Saved data entries:
++++++

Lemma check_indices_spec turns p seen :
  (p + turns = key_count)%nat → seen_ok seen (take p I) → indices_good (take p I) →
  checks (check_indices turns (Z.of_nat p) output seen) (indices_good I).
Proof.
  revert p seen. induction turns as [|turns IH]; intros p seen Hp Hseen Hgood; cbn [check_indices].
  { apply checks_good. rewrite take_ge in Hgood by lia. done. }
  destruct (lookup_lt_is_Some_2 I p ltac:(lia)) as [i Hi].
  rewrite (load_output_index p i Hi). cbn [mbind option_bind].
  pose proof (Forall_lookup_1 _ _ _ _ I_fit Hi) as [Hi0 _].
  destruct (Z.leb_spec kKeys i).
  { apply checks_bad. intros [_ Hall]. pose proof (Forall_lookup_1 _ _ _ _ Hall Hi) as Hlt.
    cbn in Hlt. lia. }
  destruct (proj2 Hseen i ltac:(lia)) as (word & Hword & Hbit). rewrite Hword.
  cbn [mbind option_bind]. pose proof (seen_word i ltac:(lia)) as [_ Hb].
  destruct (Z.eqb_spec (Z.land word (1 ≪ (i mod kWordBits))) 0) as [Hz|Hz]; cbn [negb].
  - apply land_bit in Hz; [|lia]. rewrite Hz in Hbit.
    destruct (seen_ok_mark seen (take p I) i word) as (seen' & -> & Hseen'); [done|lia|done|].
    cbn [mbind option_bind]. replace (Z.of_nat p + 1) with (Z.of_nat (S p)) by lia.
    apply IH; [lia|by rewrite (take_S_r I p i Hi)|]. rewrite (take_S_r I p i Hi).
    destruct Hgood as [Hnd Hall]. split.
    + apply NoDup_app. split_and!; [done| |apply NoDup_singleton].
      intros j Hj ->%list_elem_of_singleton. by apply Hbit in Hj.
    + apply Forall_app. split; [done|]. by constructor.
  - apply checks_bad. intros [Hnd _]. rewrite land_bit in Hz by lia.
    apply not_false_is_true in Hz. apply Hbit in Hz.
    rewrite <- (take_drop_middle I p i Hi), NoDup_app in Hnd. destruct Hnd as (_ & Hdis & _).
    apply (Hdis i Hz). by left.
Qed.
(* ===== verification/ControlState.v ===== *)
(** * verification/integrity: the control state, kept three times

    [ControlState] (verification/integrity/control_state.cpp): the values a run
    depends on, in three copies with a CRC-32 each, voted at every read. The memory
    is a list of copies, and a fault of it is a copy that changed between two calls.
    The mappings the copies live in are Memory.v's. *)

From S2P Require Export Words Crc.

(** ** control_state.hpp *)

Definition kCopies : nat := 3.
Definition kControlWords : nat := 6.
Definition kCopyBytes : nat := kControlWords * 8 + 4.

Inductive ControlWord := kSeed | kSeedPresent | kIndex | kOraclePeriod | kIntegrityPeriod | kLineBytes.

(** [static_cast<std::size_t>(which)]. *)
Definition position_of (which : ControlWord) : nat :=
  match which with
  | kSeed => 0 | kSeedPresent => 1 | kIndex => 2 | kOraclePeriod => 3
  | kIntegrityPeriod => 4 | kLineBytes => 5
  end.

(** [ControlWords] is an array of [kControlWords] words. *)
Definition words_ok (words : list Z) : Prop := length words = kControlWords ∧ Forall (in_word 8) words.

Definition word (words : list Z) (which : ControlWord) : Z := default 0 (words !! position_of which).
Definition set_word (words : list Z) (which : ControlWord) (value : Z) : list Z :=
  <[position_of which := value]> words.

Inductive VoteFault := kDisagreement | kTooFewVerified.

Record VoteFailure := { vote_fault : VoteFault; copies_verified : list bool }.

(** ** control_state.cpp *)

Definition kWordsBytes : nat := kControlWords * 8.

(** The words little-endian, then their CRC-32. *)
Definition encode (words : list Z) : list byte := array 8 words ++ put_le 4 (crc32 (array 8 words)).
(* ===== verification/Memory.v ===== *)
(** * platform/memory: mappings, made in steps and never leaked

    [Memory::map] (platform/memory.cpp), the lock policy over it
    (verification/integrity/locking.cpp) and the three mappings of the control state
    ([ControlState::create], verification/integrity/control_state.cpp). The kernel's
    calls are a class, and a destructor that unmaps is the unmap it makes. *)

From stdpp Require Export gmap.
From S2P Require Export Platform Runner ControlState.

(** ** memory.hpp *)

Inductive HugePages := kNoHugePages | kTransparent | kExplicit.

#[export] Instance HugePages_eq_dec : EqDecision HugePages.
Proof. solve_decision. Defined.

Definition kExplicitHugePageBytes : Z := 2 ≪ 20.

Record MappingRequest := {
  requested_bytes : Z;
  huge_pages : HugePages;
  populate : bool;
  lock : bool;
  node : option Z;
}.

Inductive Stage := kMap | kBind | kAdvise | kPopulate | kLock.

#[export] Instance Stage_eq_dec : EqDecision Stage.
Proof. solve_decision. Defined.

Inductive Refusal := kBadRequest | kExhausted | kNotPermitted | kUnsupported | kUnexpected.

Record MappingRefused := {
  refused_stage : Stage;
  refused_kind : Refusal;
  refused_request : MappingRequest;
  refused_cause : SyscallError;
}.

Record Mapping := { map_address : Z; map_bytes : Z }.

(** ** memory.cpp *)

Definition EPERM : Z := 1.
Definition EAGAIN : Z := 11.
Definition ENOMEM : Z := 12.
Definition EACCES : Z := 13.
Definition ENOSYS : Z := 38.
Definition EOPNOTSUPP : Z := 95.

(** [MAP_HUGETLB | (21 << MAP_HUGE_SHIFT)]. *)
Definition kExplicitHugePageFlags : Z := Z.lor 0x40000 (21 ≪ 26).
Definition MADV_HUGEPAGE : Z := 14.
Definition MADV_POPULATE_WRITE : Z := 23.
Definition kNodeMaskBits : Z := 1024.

++++++

> _What the exercise asks_:
What you give back should be exactly the lines of the data above from the line with "The mappings the" through the line with "(verification/integrity/locking.cpp) and the", both of those included, and nothing more.

> _Problem solution_:
    The mappings the copies live in are Memory.v's. *)

From S2P Require Export Words Crc.

(** ** control_state.hpp *)

Definition kCopies : nat := 3.
Definition kControlWords : nat := 6.
Definition kCopyBytes : nat := kControlWords * 8 + 4.

Inductive ControlWord := kSeed | kSeedPresent | kIndex | kOraclePeriod | kIntegrityPeriod | kLineBytes.

(** [static_cast<std::size_t>(which)]. *)
Definition position_of (which : ControlWord) : nat :=
  match which with
  | kSeed => 0 | kSeedPresent => 1 | kIndex => 2 | kOraclePeriod => 3
  | kIntegrityPeriod => 4 | kLineBytes => 5
  end.

(** [ControlWords] is an array of [kControlWords] words. *)
Definition words_ok (words : list Z) : Prop := length words = kControlWords ∧ Forall (in_word 8) words.

Definition word (words : list Z) (which : ControlWord) : Z := default 0 (words !! position_of which).
Definition set_word (words : list Z) (which : ControlWord) (value : Z) : list Z :=
  <[position_of which := value]> words.

Inductive VoteFault := kDisagreement | kTooFewVerified.

Record VoteFailure := { vote_fault : VoteFault; copies_verified : list bool }.

(** ** control_state.cpp *)

Definition kWordsBytes : nat := kControlWords * 8.

(** The words little-endian, then their CRC-32. *)
Definition encode (words : list Z) : list byte := array 8 words ++ put_le 4 (crc32 (array 8 words)).
(* ===== verification/Memory.v ===== *)
(** * platform/memory: mappings, made in steps and never leaked

    [Memory::map] (platform/memory.cpp), the lock policy over it
    (verification/integrity/locking.cpp) and the three mappings of the control state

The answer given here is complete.